§ **REQUIRED WORK**
Your answer needs to include each line of the records in which the string "KBDATAP" can be found.

§ **MATERIAL SHOWN**

(* ===== verification/Kbd.v ===== *)
(** * Keyboard and serial input (kbd.c, kbd.h, uart.c)

    The sources of characters of the console.  A table of kbd.h is its list of
    first entries with the entries given by index after it. *)
From S2P Require Import Prelude Machine ProcQueue StringC Spinlock Kalloc Vm VmFrame Proc RunQueue ProcRun Sched UserMem Trap FsState Sleeplock Disk Bio Log Fs Console.

(** ** kbd.h *)
Definition KBSTATP : Z := 0x64.
Definition KBS_DIB : Z := 0x01.
Definition KBDATAP : Z := 0x60.
Definition SHIFT : Z := 1.
Definition CTL : Z := 2.
Definition ALT : Z := 4.
Definition CAPSLOCK : Z := 8.
Definition NUMLOCK : Z := 16.
Definition SCROLLLOCK : Z := 32.
Definition E0ESC : Z := 64.

(** A table with entries [l] from 0 on and [sparse] elsewhere. *)
Definition table (l : list Z) (sparse : list (Z * Z)) (i : Z) : Z :=
  match list_find (fun e => e.1 = i) sparse with
  | Some (_, e) => e.2
  | None => nth (Z.to_nat i) l 0
  end.

Definition shiftcode : Z -> Z :=
  table [] [(0x1D, CTL); (0x2A, SHIFT); (0x36, SHIFT); (0x38, ALT); (0x9D, CTL); (0xB8, ALT)].
Definition togglecode : Z -> Z :=
  table [] [(0x3A, CAPSLOCK); (0x45, NUMLOCK); (0x46, SCROLLLOCK)].

(** The keys with an 0xE0 prefix: arrows, home, end, page keys, insert, delete. *)
Definition special_keys : list (Z * Z) :=
  [(0xC8, 0xE2); (0xD0, 0xE3); (0xC9, 0xE6); (0xD1, 0xE7); (0xCB, 0xE4); (0xCD, 0xE5); (0x97, 0xE0); (0xCF, 0xE1);
   (0xD2, 0xE8); (0xD3, 0xE9)].

Definition normalmap : Z -> Z :=
  table
  [ 0; 0x1B; 49; 50; 51; 52; 53; 54;
    55; 56; 57; 48; 45; 61; 8; 9;
    113; 119; 101; 114; 116; 121; 117; 105;
    111; 112; 91; 93; 10; 0; 97; 115;
    100; 102; 103; 104; 106; 107; 108; 59;
    39; 96; 0; 92; 122; 120; 99; 118;
    98; 110; 109; 44; 46; 47; 0; 42;
    0; 32; 0; 0; 0; 0; 0; 0;
    0; 0; 0; 0; 0; 0; 0; 55;
    56; 57; 45; 52; 53; 54; 43; 49;
    50; 51; 48; 46; 0; 0; 0; 0 ]
  ((0x9C, 10) :: (0xB5, 47) :: special_keys).

Definition shiftmap : Z -> Z :=
  table
  [ 0; 27; 33; 64; 35; 36; 37; 94;
    38; 42; 40; 41; 95; 43; 8; 9;
    81; 87; 69; 82; 84; 89; 85; 73;
    79; 80; 123; 125; 10; 0; 65; 83;
    68; 70; 71; 72; 74; 75; 76; 58;
    34; 126; 0; 124; 90; 88; 67; 86;
    66; 78; 77; 60; 62; 63; 0; 42;
    0; 32; 0; 0; 0; 0; 0; 0;
    0; 0; 0; 0; 0; 0; 0; 55;
    56; 57; 45; 52; 53; 54; 43; 49;
    50; 51; 48; 46; 0; 0; 0; 0 ]
  ((0x9C, 10) :: (0xB5, 47) :: special_keys).

(** The entry C('/') is stored as an unsigned byte. *)
Definition ctlmap : Z -> Z :=
  table
  [ 0; 0; 0; 0; 0; 0; 0; 0;
    0; 0; 0; 0; 0; 0; 0; 0;
    ctrl 81; ctrl 87; ctrl 69; ctrl 82; ctrl 84; ctrl 89; ctrl 85; ctrl 73;
    ctrl 79; ctrl 80; 0; 0; 13; 0; ctrl 65; ctrl 83;
    ctrl 68; ctrl 70; ctrl 71; ctrl 72; ctrl 74; ctrl 75; ctrl 76; 0;
    0; 0; 0; ctrl 92; ctrl 90; ctrl 88; ctrl 67; ctrl 86;
    ctrl 66; ctrl 78; ctrl 77; 0; 0; u8 (ctrl 47); 0; 0 ]
  ((0x9C, 13) :: (0xB5, u8 (ctrl 47)) :: special_keys).

Section devices.
Context `{Ports}.

(** ** kbd.c *)

Definition charcode (shift data : Z) : Z :=
  let m := Z.land shift (Z.lor CTL SHIFT) in
  if m =? 0 then normalmap data else if m =? 1 then shiftmap data else ctlmap data.

(** What the pressing of key [data] yields with the keys of [shift] down. *)
Definition key_char (shift data : Z) : Z :=
  let c := charcode shift data in
  if negb (Z.land shift CAPSLOCK =? 0) then
    if (97 <=? c) && (c <=? 122) then c + 65 - 97
    else if (65 <=? c) && (c <=? 90) then c + 97 - 65
    else c
  else c.

Definition kbdgetc : M W Z :=
  let* st := inb KBSTATP in
  if Z.land st KBS_DIB =? 0 then ret (-1) else
  let* data := inb KBDATAP in
  let* s := cons_get in
  let shift := cn_shift s in
  if data =? 0xE0 then
    cons_upd (set_cn_shift (Z.lor shift E0ESC)) ;;; ret 0
  else if negb (Z.land data 0x80 =? 0) then
    let data := if negb (Z.land shift E0ESC =? 0) then data else Z.land data 0x7F in
    cons_upd (set_cn_shift (Z.land shift (Z.lnot (Z.lor (shiftcode data) E0ESC)))) ;;; ret 0
  else
    let esc := negb (Z.land shift E0ESC =? 0) in
    let data := if esc then Z.lor data 0x80 else data in
    let shift := if esc then Z.land shift (Z.lnot E0ESC) else shift in
    let shift := Z.lxor (Z.lor shift (shiftcode data)) (togglecode data) in
    cons_upd (set_cn_shift shift) ;;;
    ret (key_char shift data).

Definition kbdintr (fuel : nat) : M W unit := consoleintr fuel kbdgetc.

(** ** uart.c *)

Definition uartgetc : M W Z :=
  let* s := cons_get in
  if negb (cn_uart s) then ret (-1) else
  let* st := inb (COM1 + 5) in
  if Z.land st 0x01 =? 0 then ret (-1) else
  inb COM1.

Definition uartintr (fuel : nat) : M W unit := consoleintr fuel uartgetc.

(** "xv6...\n" *)
Definition uart_hello : list Z := [120; 118; 54; 46; 46; 46; 10].

Definition uartinit : M W unit :=
  outb (COM1 + 2) 0 ;;;
  outb (COM1 + 3) 0x80 ;;;
  outb (COM1 + 0) (115200 / 9600) ;;;
  outb (COM1 + 1) 0 ;;;
  outb (COM1 + 3) 0x03 ;;;
  outb (COM1 + 4) 0 ;;;
  outb (COM1 + 1) 0x01 ;;;
  let* st := inb (COM1 + 5) in
  if st =? 0xFF then ret tt else
  cons_upd (set_cn_uart true) ;;;
  inb (COM1 + 2) ;;;
  inb (COM1 + 0) ;;;
  ioapicenable IRQ_COM1 0 ;;;
  foreach uart_hello uartputc.
End devices.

§ **ANSWER SECTION**
Definition KBDATAP : Z := 0x60.
  let* data := inb KBDATAP in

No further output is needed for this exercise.